Copy exactly the lines of the records below, and only those lines, beginning with the line that contains "split; [done|]. split; [done|]." and ending with the line that contains "split; [by rw /upd Z.eqb_refl|]. apply".

::::

(** The characters of a run of scan codes, and the state of the keyboard after it. *)
Fixpoint kbd_chars (shift : Z) (q : list Z) : list Z * Z :=
  match q with
  | [] => ([], shift)
  | d :: q => let '(c, sh) := kbd_code shift d in let '(l, sh) := kbd_chars sh q in (c :: l, sh)
  end.

Lemma map_range i d : 0 ≤ charcode i !!! d < 256.
Proof.
  assert (Forall (λ c, 0 ≤ c < 256) normalmap ∧ Forall (λ c, 0 ≤ c < 256) shiftmap ∧ Forall (λ c, 0 ≤ c < 256) ctlmap) as (H1 & H2 & H3).
  { split; [|split]; refine (bool_decide_eq_true_1 _ _); vm_compute; reflexivity. }
  assert (∀ l, Forall (λ c, 0 ≤ c < 256) l → 0 ≤ l !!! d < 256) as K.
  { intros l H. rw list_lookup_total_alt. destruct (l !! d) as [c|] eqn:E; simpl; [|done]. by apply (Forall_lookup_1 _ _ _ _ H E). }
  rw /charcode. destruct (i =? 0); [by apply K|]. destruct (i =? 1); by apply K.
Qed.
Lemma kbd_code_range shift d : 0 ≤ (kbd_code shift d).1 < 256.
Proof.
  rw /kbd_code. destruct (d =? 0xE0); [done|]. destruct (negb (Z.land d 0x80 =? 0)); [done|].
  destruct (if negb (Z.land shift E0ESC =? 0) then _ else _) as [data sh]. cbn [fst].
  pose proof (map_range (Z.land (Z.lxor (Z.lor sh (shiftcode !!! Z.to_nat data)) (togglecode !!! Z.to_nat data)) (Z.lor CTL SHIFT)) (Z.to_nat data)) as H.
  destruct (negb _); [|done]. destruct ((97 <=? _) && _) eqn:E1; [lia|]. destruct ((65 <=? _) && _) eqn:E2; [lia|done].
Qed.
(** The block, with [n] units, is joined with a free one before it, or linked from [p]. *)
Lemma free_prev s bp heap T1 n T2 :
  let p := lastof base (frees heap T1) in
  bp = row_end heap T1 → row_ok T1 → joined T1 → 1 ≤ n → row_ok T2 → joined ((n, true) :: T2) → 0 < base < heap → u_size s base = 0 → u_size s bp = n →
  sizes (u_size s) heap T1 → sizes (u_size s) (bp + HEADER * n) T2 → path (u_ptr s) base (frees heap T1) →
  links (u_ptr s) bp (frees (bp + HEADER * n) T2) base → row_end (bp + HEADER * n) T2 < 2147483648 →
  ∃ s' T', (if p + HEADER * u_size s p =? bp then
           m ← size bp; set_size p (u32 (u_size s p + m)) ;; r ← ptr bp; set_ptr p r
         else set_ptr p bp) s = Ok (tt, s') ∧
    differs_at p s s' ∧ row_ok T' ∧ joined T' ∧ u_size s' base = 0 ∧ sizes (u_size s') heap T' ∧ links (u_ptr s') base (frees heap T') base ∧
    row_end heap T' = row_end (bp + HEADER * n) T2 ∧ used heap T' = used heap T1 ++ used (bp + HEADER * n) T2 ∧ p ∈ base :: frees heap T' ∧
    (length T' ≤ S (length T1 + length T2))%nat ∧ ∃ z, z ∈ frees heap T' ∧ n ≤ u_size s' z.
Proof.
  intros p Hbp H1 J1 Hn H2 J2 Hbase Hsb Hsz Hz1 Hz2 Hpath Hl Hend.
  assert (NoDup (base :: frees heap T1)) as Hnd.
  { apply NoDup_cons. split; [intros H%frees_range; [lia|done]|]. by apply sorted_NoDup, frees_sorted. }
  assert (base < bp) as Hbb by (pose proof (row_end_ge heap T1 H1); lia).
  pose proof (row_end_ge (bp + HEADER * n) T2 H2) as Hge.
  destruct T1 as [|[m b] T1 _] using rev_ind; [|destruct b].
  - cbn [frees lastof] in p. subst p. rw Hsb. rewrite -> (proj2 (Z.eqb_neq _ _)) by (rw /HEADER; lia).
    rw /set_ptr. eexists _, ((n, true) :: T2). split; [reflexivity|]. simpl.
    assert (bp = heap) as -> by (rw Hbp /row_end /row_size /=; lia).
    split; [split; simpl; try done; intros x Hx; rw /upd; by rewrite -> (proj2 (Z.eqb_neq _ _)) by done|]. split; [by constructor|].
    split; [done|]. split; [done|]. split; [done|]. split; [|split; [by rw row_end_cons|split; [done|split; [by left|split; [done|]]]]].
    2:{ exists heap. split; [by left|]. by rw Hsz. }
    split; [by rw /upd Z.eqb_refl|]. apply (links_ext (u_ptr s)); [|done]. intros z Hz. rw /upd. rewrite -> (proj2 (Z.eqb_neq _ _)); [done|].
    apply elem_of_cons in Hz as [->|Hz%frees_range]; [lia|rw /HEADER in Hz; lia|done].
  - (* a free block before it *)
    assert (p = row_end heap T1) as Ep by (rw /p frees_app /= lastof_snoc //). apply Forall_app in H1 as [H1 [Hm _]%Forall_cons]. simpl in Hm.
    rw sizes_app in Hz1. destruct Hz1 as [Hz1 [Hm1 _]]. rw -Ep in Hm1.
    assert (bp = p + HEADER * m) as Ebp by (rw Hbp row_end_app -Ep /row_end /row_size /=; lia).
    rw Hm1 -Ebp Z.eqb_refl /size gets_bind Hsz u32_small; [pose proof (row_end_ge heap T1 H1); rw /HEADER in Hge, Ebp, Hend; lia|].
    rw /set_size modify_bind /ptr gets_bind /set_ptr. cbn [u_ptr]. eexists _, (T1 ++ (m + n, true) :: T2). split; [reflexivity|]. simpl.
    split; [split; simpl; try done; intros x Hx; rw /upd; by rewrite -> (proj2 (Z.eqb_neq _ _)) by done|].
    pose proof (row_end_ge heap T1 H1) as Hge1. rw -Ep in Hge1. rw frees_app in Hpath, Hnd. cbn [frees app] in Hpath, Hnd. rw -Ep in Hpath, Hnd.
    split; [apply Forall_app; split; [done|]; constructor; [simpl; lia|done]|].
    split; [apply (joined_size _ _ m), joined_mid; split; [done|exact J2]|].
    split; [rw /upd; rewrite -> (proj2 (Z.eqb_neq _ _)) by lia; done|].
    replace (bp + HEADER * n) with (p + HEADER * (m + n)) in * by lia.
    split; [|split; [|split; [|split; [|split; [|split]]]]].
    + rw sizes_app -Ep. split; [|split; [by rw /upd Z.eqb_refl|]].
      * apply (sizes_ext (u_size s)); [done| |done]. intros z Hz. rw -Ep in Hz. rw /upd. by rewrite -> (proj2 (Z.eqb_neq _ _)) by lia.
      * apply (sizes_ext (u_size s)); [done| |done]. intros z Hz. rw /upd. rewrite -> (proj2 (Z.eqb_neq _ _)); [done|]. rw /HEADER in Hz. lia.
    + rw frees_app -Ep. cbn [frees app]. rw path_app in Hpath. destruct Hpath as [Hp1 [Hp2 _]]. rw links_app.
      assert (p ∉ base :: frees heap T1) as Hpn.
      { change (base :: frees heap T1 ++ [p]) with ((base :: frees heap T1) ++ [p]) in Hnd. apply NoDup_app in Hnd as (_ & Hnd & _). intros Hin. apply (Hnd p Hin). by left. }
      split; [by apply path_upd|]. cbn [links]. split.
      * rw /upd. rewrite -> (proj2 (Z.eqb_neq _ _)); [done|]. intros E. apply Hpn. rw -E. apply lastof_in.
      * apply (links_head (u_ptr s) _ bp); [done|by rw /upd Z.eqb_refl|].
        intros z Hz%frees_range; [|done]. rw /upd. rewrite -> (proj2 (Z.eqb_neq _ _)); [done|]. rw /HEADER in Hz. lia.
    + by rw row_end_app -Ep row_end_cons.
    + rw !used_app -Ep. cbn [used app]. by rw app_nil_r.
    + rw frees_app -Ep. set_solver.
    + rw !length_app /=. lia.
    + exists p. rw frees_app -Ep /upd Z.eqb_refl. split; [set_solver|lia].
  - (* a block in use before it *)
    set (T := T1 ++ [(m, false)]) in *.
    assert (p + HEADER * u_size s p ≠ bp) as Hne.
    { assert (p ∈ base :: frees heap T) as [Eb|Hp]%elem_of_cons by apply lastof_in; [rw Eb Hsb /HEADER; lia|].
      rw /T frees_app /= app_nil_r in Hp. apply frees_split in Hp as (A & k & B & EA & Ep). apply Forall_app in H1 as [H1 [Hm _]%Forall_cons]. simpl in Hm.
      rw /T EA -app_assoc /= in Hz1, Hbp. rw sizes_app in Hz1. destruct Hz1 as [_ [Hk _]]. rw -Ep in Hk. rw Hk Hbp row_end_app -Ep row_end_cons row_end_app.
      rw EA in H1. apply Forall_app in H1 as [_ [_ H1]%Forall_cons]. pose proof (row_end_ge (p + HEADER * k) B H1). rw {2}/row_end /row_size /= /HEADER in H |- *. lia. }
    rewrite -> (proj2 (Z.eqb_neq _ _)) by done. rw /set_ptr. eexists _, (T ++ (n, true) :: T2). split; [reflexivity|]. simpl.
    split; [split; simpl; try done; intros x Hx; rw /upd; by rewrite -> (proj2 (Z.eqb_neq _ _)) by done|].
    assert (p < bp) as Hpb.
    { assert (p ∈ base :: frees heap T) as [Eb|Hp%frees_range]%elem_of_cons by apply lastof_in; [lia|lia|done]. }
    split; [apply Forall_app; split; [done|]; by constructor|].
    split; [rw /T -app_assoc; apply joined_used; split; [exact (joined_prefix _ _ J1)|done]|]. split; [done|].
    split; [rw sizes_app -Hbp; by split|]. rw frees_app -Hbp. cbn [frees app]. split; [|split; [|split; [|split; [|split]]]].
    + rw links_app. split; [by apply path_upd_last|]. cbn [links]. split; [by rw /upd Z.eqb_refl|].
      apply (links_ext (u_ptr s)); [|done]. intros z Hz. rw /upd. rewrite -> (proj2 (Z.eqb_neq _ _)); [done|].
      apply elem_of_cons in Hz as [->|Hz%frees_range]; [lia|rw /HEADER in Hz; lia|done].
    + by rw row_end_app -Hbp row_end_cons.
    + rw used_app -Hbp. done.
    + rw app_comm_cons. apply elem_of_app. left. apply lastof_in.
    + rw length_app /=. lia.
    + exists bp. split; [set_solver|]. by rw Hsz.
Qed.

::::

» **Exercise answer**:
    split; [done|]. split; [done|]. split; [done|]. split; [|split; [by rw row_end_cons|split; [done|split; [by left|split; [done|]]]]].
    2:{ exists heap. split; [by left|]. by rw Hsz. }
    split; [by rw /upd Z.eqb_refl|]. apply (links_ext (u_ptr s)); [|done]. intros z Hz. rw /upd. rewrite -> (proj2 (Z.eqb_neq _ _)); [done|].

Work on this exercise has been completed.